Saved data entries
··········

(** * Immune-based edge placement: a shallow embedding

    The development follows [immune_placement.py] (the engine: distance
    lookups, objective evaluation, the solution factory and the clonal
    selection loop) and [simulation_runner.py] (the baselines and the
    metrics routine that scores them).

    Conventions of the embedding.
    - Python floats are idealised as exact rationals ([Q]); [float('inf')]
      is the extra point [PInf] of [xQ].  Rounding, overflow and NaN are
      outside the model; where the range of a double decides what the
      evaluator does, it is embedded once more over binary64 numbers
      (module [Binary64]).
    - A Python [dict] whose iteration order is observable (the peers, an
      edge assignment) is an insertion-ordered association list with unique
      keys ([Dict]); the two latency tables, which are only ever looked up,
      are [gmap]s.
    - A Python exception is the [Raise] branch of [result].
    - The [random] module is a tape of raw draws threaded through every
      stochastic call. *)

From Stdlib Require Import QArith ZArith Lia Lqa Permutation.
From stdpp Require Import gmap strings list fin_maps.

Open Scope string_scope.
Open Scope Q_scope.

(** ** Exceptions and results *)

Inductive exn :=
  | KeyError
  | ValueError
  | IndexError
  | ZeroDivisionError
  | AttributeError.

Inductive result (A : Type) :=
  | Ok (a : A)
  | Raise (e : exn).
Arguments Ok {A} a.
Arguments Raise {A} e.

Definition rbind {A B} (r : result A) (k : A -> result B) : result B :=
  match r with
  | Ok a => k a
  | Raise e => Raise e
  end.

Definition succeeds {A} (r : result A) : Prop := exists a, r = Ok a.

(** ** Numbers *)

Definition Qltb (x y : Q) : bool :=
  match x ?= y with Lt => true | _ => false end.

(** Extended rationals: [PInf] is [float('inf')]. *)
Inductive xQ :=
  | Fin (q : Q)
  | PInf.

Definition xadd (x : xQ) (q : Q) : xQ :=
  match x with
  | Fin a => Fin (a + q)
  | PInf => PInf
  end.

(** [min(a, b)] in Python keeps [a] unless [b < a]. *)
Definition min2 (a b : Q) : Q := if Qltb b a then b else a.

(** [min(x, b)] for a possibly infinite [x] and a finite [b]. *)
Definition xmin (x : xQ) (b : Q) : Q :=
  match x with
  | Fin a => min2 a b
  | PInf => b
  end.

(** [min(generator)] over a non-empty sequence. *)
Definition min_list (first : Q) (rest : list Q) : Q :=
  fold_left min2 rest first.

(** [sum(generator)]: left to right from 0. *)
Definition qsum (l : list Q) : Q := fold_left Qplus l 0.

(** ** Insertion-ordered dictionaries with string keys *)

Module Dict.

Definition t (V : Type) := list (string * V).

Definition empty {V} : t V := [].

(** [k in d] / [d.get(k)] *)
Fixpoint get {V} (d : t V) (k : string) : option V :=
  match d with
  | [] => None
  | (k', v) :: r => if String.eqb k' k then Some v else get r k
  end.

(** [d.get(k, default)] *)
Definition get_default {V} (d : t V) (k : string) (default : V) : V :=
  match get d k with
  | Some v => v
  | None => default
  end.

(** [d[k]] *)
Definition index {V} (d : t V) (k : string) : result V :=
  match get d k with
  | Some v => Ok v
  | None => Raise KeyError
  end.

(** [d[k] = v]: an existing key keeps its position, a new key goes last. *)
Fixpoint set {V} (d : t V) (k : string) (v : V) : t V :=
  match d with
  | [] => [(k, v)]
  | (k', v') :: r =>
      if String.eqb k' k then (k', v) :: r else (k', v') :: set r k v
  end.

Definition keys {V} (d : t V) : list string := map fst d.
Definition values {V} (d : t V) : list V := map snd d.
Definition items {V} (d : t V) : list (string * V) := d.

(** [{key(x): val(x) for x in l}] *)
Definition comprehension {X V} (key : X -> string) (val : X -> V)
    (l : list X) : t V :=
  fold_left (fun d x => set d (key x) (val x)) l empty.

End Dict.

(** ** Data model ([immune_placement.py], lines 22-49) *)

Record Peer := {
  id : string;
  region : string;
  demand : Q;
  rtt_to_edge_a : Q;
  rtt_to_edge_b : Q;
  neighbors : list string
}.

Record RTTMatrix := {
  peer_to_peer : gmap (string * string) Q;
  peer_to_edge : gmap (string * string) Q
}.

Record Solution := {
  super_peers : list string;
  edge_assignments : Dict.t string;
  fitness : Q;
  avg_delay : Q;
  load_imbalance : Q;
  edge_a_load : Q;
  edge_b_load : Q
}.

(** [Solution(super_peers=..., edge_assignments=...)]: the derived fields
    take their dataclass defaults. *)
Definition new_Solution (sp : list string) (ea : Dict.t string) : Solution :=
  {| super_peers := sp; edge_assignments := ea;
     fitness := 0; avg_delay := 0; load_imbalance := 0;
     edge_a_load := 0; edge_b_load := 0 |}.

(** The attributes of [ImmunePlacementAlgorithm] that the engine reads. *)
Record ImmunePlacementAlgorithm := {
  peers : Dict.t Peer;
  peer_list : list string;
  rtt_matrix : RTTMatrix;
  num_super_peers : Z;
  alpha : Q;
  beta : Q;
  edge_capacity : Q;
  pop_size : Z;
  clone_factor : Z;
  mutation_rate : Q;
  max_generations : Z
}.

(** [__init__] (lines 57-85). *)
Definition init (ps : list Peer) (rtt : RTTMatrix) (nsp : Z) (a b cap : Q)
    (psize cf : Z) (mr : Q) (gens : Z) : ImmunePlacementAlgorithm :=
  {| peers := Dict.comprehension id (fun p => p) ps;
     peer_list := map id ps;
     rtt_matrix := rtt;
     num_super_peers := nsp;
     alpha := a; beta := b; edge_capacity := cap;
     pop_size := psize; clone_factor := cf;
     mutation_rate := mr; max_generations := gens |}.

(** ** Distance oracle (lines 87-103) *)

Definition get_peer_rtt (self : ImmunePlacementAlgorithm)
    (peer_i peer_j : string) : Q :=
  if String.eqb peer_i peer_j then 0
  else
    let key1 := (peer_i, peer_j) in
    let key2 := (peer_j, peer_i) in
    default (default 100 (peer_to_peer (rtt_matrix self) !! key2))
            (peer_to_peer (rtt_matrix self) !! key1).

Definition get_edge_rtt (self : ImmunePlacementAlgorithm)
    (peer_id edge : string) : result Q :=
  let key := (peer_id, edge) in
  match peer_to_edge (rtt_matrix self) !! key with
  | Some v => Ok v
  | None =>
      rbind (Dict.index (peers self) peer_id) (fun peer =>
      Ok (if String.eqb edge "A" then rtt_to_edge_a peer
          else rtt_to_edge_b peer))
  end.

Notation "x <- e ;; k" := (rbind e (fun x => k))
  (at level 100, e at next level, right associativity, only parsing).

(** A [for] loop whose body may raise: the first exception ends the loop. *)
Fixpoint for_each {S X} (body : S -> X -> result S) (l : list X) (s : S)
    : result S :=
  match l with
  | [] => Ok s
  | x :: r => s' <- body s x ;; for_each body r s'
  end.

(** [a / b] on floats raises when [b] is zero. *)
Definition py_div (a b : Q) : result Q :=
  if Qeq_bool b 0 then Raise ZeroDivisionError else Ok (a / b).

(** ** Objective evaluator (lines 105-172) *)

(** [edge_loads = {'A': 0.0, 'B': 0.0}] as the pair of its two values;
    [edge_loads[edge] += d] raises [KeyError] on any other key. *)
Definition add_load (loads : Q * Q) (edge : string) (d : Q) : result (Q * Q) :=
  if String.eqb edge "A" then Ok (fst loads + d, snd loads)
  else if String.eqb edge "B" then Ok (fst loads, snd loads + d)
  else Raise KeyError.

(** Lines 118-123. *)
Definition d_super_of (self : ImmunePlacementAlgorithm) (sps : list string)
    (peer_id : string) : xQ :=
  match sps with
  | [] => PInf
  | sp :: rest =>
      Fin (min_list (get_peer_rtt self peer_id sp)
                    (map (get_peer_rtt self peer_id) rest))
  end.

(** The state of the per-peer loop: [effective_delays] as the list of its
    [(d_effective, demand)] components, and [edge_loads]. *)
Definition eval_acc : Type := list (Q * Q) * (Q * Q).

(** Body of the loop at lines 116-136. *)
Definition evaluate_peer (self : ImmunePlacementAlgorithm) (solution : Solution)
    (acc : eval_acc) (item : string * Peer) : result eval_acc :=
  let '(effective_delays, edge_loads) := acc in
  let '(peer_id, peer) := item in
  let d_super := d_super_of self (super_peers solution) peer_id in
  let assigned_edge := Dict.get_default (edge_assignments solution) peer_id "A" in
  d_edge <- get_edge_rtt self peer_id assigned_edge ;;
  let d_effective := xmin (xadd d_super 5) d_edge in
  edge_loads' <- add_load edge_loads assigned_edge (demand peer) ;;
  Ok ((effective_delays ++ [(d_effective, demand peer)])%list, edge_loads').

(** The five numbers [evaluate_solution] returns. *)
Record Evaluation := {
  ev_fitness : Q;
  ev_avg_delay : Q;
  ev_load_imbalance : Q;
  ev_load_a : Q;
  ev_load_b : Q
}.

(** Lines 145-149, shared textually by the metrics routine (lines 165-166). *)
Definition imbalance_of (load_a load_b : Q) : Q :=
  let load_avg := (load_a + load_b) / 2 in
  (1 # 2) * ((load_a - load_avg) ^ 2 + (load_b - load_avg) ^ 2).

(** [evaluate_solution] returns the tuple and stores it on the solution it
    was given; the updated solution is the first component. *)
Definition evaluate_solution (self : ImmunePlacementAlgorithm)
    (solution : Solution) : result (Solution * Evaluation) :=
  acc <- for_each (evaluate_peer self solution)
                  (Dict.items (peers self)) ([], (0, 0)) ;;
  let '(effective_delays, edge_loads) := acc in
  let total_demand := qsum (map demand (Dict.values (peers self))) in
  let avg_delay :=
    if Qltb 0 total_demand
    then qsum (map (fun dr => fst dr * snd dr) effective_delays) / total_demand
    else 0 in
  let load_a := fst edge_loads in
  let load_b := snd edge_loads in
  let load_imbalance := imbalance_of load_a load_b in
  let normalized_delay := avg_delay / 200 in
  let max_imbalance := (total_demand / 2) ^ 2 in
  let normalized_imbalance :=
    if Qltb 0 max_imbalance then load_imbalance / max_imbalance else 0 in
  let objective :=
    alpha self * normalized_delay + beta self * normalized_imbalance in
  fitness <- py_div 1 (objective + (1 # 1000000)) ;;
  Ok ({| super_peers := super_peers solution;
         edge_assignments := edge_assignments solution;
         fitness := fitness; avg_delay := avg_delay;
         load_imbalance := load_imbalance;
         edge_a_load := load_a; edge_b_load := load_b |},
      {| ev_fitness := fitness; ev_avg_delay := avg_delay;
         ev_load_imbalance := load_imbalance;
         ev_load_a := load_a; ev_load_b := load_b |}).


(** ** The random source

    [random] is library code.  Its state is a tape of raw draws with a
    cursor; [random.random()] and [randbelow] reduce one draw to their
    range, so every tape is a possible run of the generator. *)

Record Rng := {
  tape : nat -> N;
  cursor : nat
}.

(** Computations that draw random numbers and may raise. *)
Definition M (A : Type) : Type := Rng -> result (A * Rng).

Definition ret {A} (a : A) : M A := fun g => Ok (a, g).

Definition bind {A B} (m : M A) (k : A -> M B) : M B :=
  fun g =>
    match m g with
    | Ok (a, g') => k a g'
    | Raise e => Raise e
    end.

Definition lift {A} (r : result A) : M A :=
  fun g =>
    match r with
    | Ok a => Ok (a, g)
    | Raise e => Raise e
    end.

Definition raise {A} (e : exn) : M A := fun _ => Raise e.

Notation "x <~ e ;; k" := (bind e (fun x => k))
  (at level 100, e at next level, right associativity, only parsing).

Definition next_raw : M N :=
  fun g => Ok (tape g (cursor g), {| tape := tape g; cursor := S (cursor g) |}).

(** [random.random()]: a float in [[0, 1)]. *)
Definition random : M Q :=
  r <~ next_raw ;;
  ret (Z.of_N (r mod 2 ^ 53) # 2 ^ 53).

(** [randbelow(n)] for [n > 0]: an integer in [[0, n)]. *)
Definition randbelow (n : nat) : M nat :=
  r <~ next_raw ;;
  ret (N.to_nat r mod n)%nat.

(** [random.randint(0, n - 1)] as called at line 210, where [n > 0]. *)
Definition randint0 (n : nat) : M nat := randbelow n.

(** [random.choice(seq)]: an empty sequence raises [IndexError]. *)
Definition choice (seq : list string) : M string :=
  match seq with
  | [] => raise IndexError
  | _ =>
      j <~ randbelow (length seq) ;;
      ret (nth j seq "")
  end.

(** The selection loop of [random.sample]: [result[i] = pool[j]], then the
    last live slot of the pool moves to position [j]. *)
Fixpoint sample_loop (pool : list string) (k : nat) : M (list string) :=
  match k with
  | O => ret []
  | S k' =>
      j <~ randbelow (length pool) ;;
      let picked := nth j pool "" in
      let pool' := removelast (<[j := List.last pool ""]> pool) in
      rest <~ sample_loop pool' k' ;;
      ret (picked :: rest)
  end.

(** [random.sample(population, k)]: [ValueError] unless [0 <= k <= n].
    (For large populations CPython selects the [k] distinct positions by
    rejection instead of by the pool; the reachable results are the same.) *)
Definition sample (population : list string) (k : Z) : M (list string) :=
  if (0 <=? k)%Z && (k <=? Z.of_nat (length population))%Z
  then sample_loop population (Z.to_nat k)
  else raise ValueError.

··········

### PROBLEM TO SOLVE
Return, word for word, the lines of the data above from the line with "[random] is library" through the line with "(** Computations that", inclusive.

### ANSWER TO THIS PROBLEM
    [random] is library code.  Its state is a tape of raw draws with a
    cursor; [random.random()] and [randbelow] reduce one draw to their
    range, so every tape is a possible run of the generator. *)

Record Rng := {
  tape : nat -> N;
  cursor : nat
}.

(** Computations that draw random numbers and may raise. *)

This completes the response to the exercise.